UM SEGUNDO DE VIDA.
Descobri-me vivo numa dessas manhãs em que o sono acaba de súbito. O tempo, preciso do tempo guardado no relógio, que horas são? Como viver sem saber as horas? Entretanto, dentro em pouco o espelho prevalecerá sobre o relógio, verei o meu rosto que ganha os vincos do tempo, rirei de Narciso, lembrarei de Dorian Gray, mas lamentarei o escoar da juventude que abandona-me sem pedir licença. Dia de outono. Véu frio e fluídico cobre o relevo do rosto. Reflexões dos pensamentos maturados substituem a inquietude quase infantil dos sentimentos antes turbulentos. A memória desafia com velhas fotografias, mergulho do presente num indefinido passado perdido em constelações de retalhos do que foi realidade, e que agora se resignificou em incerteza de si; existo, e o pensar e o
sentir vêm lembrar-me disto. Um andar meio que de zumbi leva-me à janela, e ao abri-la vejo as gotas de orvalho que a tudo cobrem. Fuga de minha interioridade, mas não basta despertar os sentidos, o corpo sente-se aprisionado. Se tivesse asas talvez voasse, e o condicional vem de uma preguiça exausta que parece ficar; não encontra a felicidade e então fica divagando, tendo mais prazer na busca do que no suposto gozo do encontro. A manhã parece feliz por existir e tristonha por nascer. Vivo por contradições, mas algo de senil parece querer fugir ao movimento. Na dinâmica do cotidiano, a filosofia tombou com argumentos que ironizaram as necessidades básicas de minha humilde constituição biológica, mas entrou por outra porta a poesia e tudo recriou em fuga, redefiniu,
fez uma pequena utopia no minúsculo instante que não vi, mas quando percebi já era tarde demais para guardá-lo. A manhã tem alma humana que atrai, com seu mistério, minha curiosidade quase infantil. E então imagino serem as gotas da manhã as lágrimas do sono noturno. Reprimo as lágrimas de tristeza, mas não terei tal audácia ante àquelas de sentir-me feliz. Talvez um dia o peito transborde, este dique de dores reprimidas, de desconfortos digeridos. Mas eis que a prática é bem mais complexa do que os delírios poéticos e os
devaneios da razão. O ar que respiro entra pelas fossas nasais, pela boca entreaberta e não pelo cérebro e pelo coração.
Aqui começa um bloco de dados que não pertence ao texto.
(** * Humphreybot: per-guild music queue and playback orchestration

    A shallow embedding of [main.py].  The module-level dictionary
    [music_queues], the voice clients of the guilds and the messages the
    bot sends are the fields of one explicit [World]; every coroutine of
    the source is a function in a state-and-exception monad over it.

    Each coroutine is run to its end before the next one starts: the
    interleavings that [await] allows between two coroutines, and the
    player thread that delivers completion callbacks, are not part of
    this model.  A callback that the voice client owes is kept in the
    world ([callbacks]) until it is delivered.  The resolver is a function
    of the query.  Python's recursion limit is a field of the world. *)

From stdpp Require Import gmap strings list pretty.

Open Scope Z_scope.
Open Scope string_scope.
Open Scope list_scope.

(** ** Data *)

(** A queued song: the dict [{"url": url, "title": title}] built by [play]. *)
Record Song := mkSong { url : string; title : string }.

(** An info dict as [ytdl.extract_info] returns it; a field is [None] when
    the key is absent.  ["entries"] holds info dicts again. *)
#[warnings="-register-all"]
Inductive Info := mkInfo {
  entries : option (list Info);
  info_url : option string;
  info_webpage_url : option string;
  info_title : option string
}.

(** [discord.FFmpegPCMAudio(audio_url, **FFMPEG_OPTS)]. *)
Inductive AudioSource := FFmpegPCMAudio (audio_url : string).

(** [ctx.author.voice], with its [channel]. *)
Record VoiceState := mkVoiceState { vs_channel : option Z }.

(** The part of [commands.Context] the code reads: [ctx.guild.id] and
    [ctx.author.voice].  [ctx.voice_client] is the voice client of the
    guild and is looked up in the world. *)
Record Context := mkContext { guild_id : Z; author_voice : option VoiceState }.

(** The running player of a voice client, with the context captured by the
    [after_playing] closure given as [after=]. *)
Record Player := mkPlayer {
  pl_source : AudioSource;
  pl_paused : bool;
  pl_after : Context
}.

Record VoiceClient := mkVoiceClient {
  vc_channel : Z;
  vc_connected : bool;
  vc_player : option Player
}.

(** Where [play_next_in_queue] is called from.  The calls are recorded in
    the log as ghost events, so that a property can say how often, and
    from where, [play_next_in_queue] is called. *)
Inductive CallSite :=
| FromPlay           (* play, line 183 *)
| FromRetry          (* play_next_in_queue, line 100 *)
| FromAfterPlaying.  (* after_playing, line 106 *)

(** What the bot does to the outside, in order. *)
Inductive Event :=
| Send (guild : Z) (msg : string)
| Print (msg : string)
| VcConnect (guild channel : Z)
| VcMoveTo (guild channel : Z)
| VcPlay (guild : Z) (source : AudioSource)
| VcStop (guild : Z)
| VcPause (guild : Z)
| VcResume (guild : Z)
| VcDisconnect (guild : Z)
| Call (site : CallSite) (guild : Z).

(** [recursion_limit] is the number of calls of [play_next_in_queue] that
    Python lets one call of it nest ([sys.getrecursionlimit()], less the
    frames that are open when the first call is made); the bot never
    changes it. *)
Record World := mkWorld {
  music_queues : gmap Z (list Song);
  voice_clients : gmap Z VoiceClient;
  callbacks : list (Context * option string);
  log : list Event;
  recursion_limit : nat
}.

Definition set_music_queues (f : gmap Z (list Song) → gmap Z (list Song)) (w : World) : World :=
  mkWorld (f (music_queues w)) (voice_clients w) (callbacks w) (log w) (recursion_limit w).

Definition set_voice_clients (f : gmap Z VoiceClient → gmap Z VoiceClient) (w : World) : World :=
  mkWorld (music_queues w) (f (voice_clients w)) (callbacks w) (log w) (recursion_limit w).

Definition set_callbacks (f : list (Context * option string) → list (Context * option string))
    (w : World) : World :=
  mkWorld (music_queues w) (voice_clients w) (f (callbacks w)) (log w) (recursion_limit w).

Definition emit (e : Event) (w : World) : World :=
  mkWorld (music_queues w) (voice_clients w) (callbacks w) (log w ++ [e]) (recursion_limit w).

(** ** The monad of the coroutines: state, and Python exceptions *)

(** A Python exception: its class and [str(e)], the text that
    [print(f"... {e}")] shows. *)
Record Exn := mkExn { exn_class : string; exn_text : string }.

Inductive Result (A : Type) :=
| Ret (a : A)
| Raise (exn : Exn).
Arguments Ret {A} a.
Arguments Raise {A} exn.

Definition M (A : Type) : Type := World → World * Result A.

#[global] Instance M_ret : MRet M := λ A a w, (w, Ret a).

#[global] Instance M_bind : MBind M := λ A B f m w,
  match m w with
  | (w', Ret a) => f a w'
  | (w', Raise exn) => (w', Raise exn)
  end.

#[global] Instance M_fmap : FMap M := λ A B f m, a ← m; mret (f a).

Definition raise {A} (exn : Exn) : M A := λ w, (w, Raise exn).

Definition modify (f : World → World) : M unit := λ w, (f w, Ret tt).

Definition gets {A} (f : World → A) : M A := λ w, (w, Ret (f w)).

(** [try: body except Exception as e: handler(e)]. *)
Definition try_except {A} (body : M A) (handler : Exn → M A) : M A := λ w,
  match body w with
  | (w', Ret a) => (w', Ret a)
  | (w', Raise exn) => handler exn w'
  end.

(** [await ctx.send(msg)] and [print(msg)]. *)
Definition send (ctx : Context) (msg : string) : M unit :=
  modify (emit (Send (guild_id ctx) msg)).

Definition print (msg : string) : M unit := modify (emit (Print msg)).

(** The messages of [play_next_in_queue] about a song (lines 98 and 114). *)
Definition could_not_play (song : Song) : string :=
  "Could not play **" +:+ title song +:+ "** 😢".

Definition now_playing (song : Song) : string :=
  "🎶 Now playing: **" +:+ title song +:+ "**".

(** ** Queue helpers *)

(** The list stored for a guild, [[]] when the guild has no entry yet. *)
Definition queue_of (guild : Z) (w : World) : list Song :=
  default [] (music_queues w !! guild).

(** [get_guild_queue]: creates the empty list on first reference.  The
    returned list is the one stored in the dict; a later [append] or
    [pop] on it is a write to the dict at [guild]. *)
Definition get_guild_queue (guild : Z) : M (list Song) := λ w,
  match music_queues w !! guild with
  | Some queue => (w, Ret queue)
  | None => (set_music_queues <[guild := []]> w, Ret [])
  end.

(** [queue.append(song)] and [queue.pop(0)] on the list of [guild]. *)
Definition queue_append (guild : Z) (song : Song) : M unit :=
  modify (set_music_queues (λ mq, <[guild := default [] (mq !! guild) ++ [song]]> mq)).

Definition queue_pop0 (guild : Z) : M Song := λ w,
  match queue_of guild w with
  | song :: rest => (set_music_queues <[guild := rest]> w, Ret song)
  | [] => (w, Raise (mkExn "IndexError" "pop from empty list"))
  end.

Definition add_to_queue (guild : Z) (song : Song) : M unit :=
  _ ← get_guild_queue guild;
  queue_append guild song.

(** Lines 86-91 of [play_next_in_queue]: the head of the queue is removed
    and returned, [None] when the queue is empty. *)
Definition dequeue_next (guild : Z) : M (option Song) :=
  queue ← get_guild_queue guild;
  match queue with
  | [] => mret None
  | _ :: _ => song ← queue_pop0 guild; mret (Some song)
  end.

(** ** The voice client

    [discord.VoiceClient] is a collaborator of the bot, not part of it.
    What follows is the behaviour the source is written against: [play]
    refuses a second player, and a player that is stopped (by [stop] or
    by [disconnect]) owes one call of its [after] callback, which the
    player thread makes later. *)

Definition voice_client_of (ctx : Context) : M (option VoiceClient) :=
  gets (λ w, voice_clients w !! guild_id ctx).

Definition is_connected (vc : VoiceClient) : bool := vc_connected vc.

Definition is_playing (vc : VoiceClient) : bool :=
  match vc_player vc with
  | Some p => negb (pl_paused p)
  | None => false
  end.

Definition is_paused (vc : VoiceClient) : bool :=
  match vc_player vc with
  | Some p => pl_paused p
  | None => false
  end.

Definition with_player (p : option Player) (vc : VoiceClient) : VoiceClient :=
  mkVoiceClient (vc_channel vc) (vc_connected vc) p.

(** [await voice_channel.connect()]. *)
Definition vc_connect (ctx : Context) (channel : Z) : M unit :=
  modify (set_voice_clients <[guild_id ctx := mkVoiceClient channel true None]>);;
  modify (emit (VcConnect (guild_id ctx) channel)).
Forma-se, assim, um quadro onde o ser está incrustado em tintas de cotidiano e ares esotéricos. O homem quer ser alma, mas o homem teme ser alma, mergulha em dúvidas entre o existir e viver, cético demais para crer, amigo da dúvida, e então como não duvidar não ser? Toda afirmação tem a graça de poder ser negada, toda negação pede a paz de uma boa afirmação, um único ser dividido por entre suas dualidades. Os olhos brilham em meio à manhã embaçada pelas cortinas de neblina. O silêncio diz tanto e eu, calado, o escuto. É linguagem dos anjos que não creio, é música que quer ser letra, é letra que quer vir às mãos, feliz é o meu delírio egocêntrico, triste é
a solidão que invade quando sinto-me parte de um todo. Vale a pena estar só, não vale a pena ser sozinho. Visto trajes de minha solidão inquisitiva. Não me cubro, mas oculto-me em minhas vestes, visto não apenas meu corpo, mas também meu rosto que encho de expressões. Estou pronto para o mundo, mas no fundo sei que minto, nunca estarei pronto, viverei não estando pronto, serei amigo de meu estado provisório, sofrerei com isto, mas garantirei minha capacidade de não ser alienado, terei comigo minha eterna rebeldia adolescente mesmo que encoberta por muitos panos. Sinto sobre a epiderme o calor do sol surgindo por detrás da cobertura enevoada do dia. Mergulho em dúvidas ao atingirem-me as mazelas do cotidiano, em meio a momento tão sublime para o espírito. Corpo e
alma divergem, mas estão atrelados a um único ser. Invejo um pássaro que se atira sobre o infinito do espaço, sem ter fronteira alguma. Mais do que o ser plumado, invejo sua capacidade de voar. É como se o voo tivesse a sublime possibilidade de nos livrar dos entulhos de nosso cotidiano. O voo que almejo é divagar na distância, mas não ficar perdido em sua amplitude sem fim, ser seu amigo, fingir-me de seu dono, talvez fazê-la de minha amante pois, distante, sempre verei a mim como se fosse outro, não me escravizarei. De repente paro e descubro-me fraterno da tristeza feliz da manhã. Descubro que o dicionário chama isso de melancolia. E tomo, então, a atitude de criar um sorriso. Tinjo minhas lágrimas ocultas na nascente do orvalho que pouco a pouco se dissipa. O relógio delatou as horas, e estas meio que nervosas se fazem presentes, trazem na mão uma agenda de compromissos. Comprometer-se, eis a questão. Ser livre mas abrir mão da própria liberdade. O ego deve ajustar-se, não almejo apenas a mim, mas viver entre os outros. O sol está senhor do céu, é belo e forte. No entanto, ainda sonho com a delicada e frágil lua. Impossível ser um só. Como um prisma e suas cores, um único ser é um universo de tantas faces. As horas perdidas. A hora marcada. Estou vivo e finjo não querer existir. Existo, e por isso, num jogo arriscado, brinco de viver. O dia só existe e é belo porque existe a noite. A noite só é plena porque existe o dia. A felicidade só é flor vistosa porque um dia, no mesmo jardim, houve uma flor murcha chamada tristeza. Mas o que importa é que exista o jardim. E ali haverá sempre a possibilidade de se verem as tais flores numa manhã qualquer, perdida no infinito espaço de um segundo de vida.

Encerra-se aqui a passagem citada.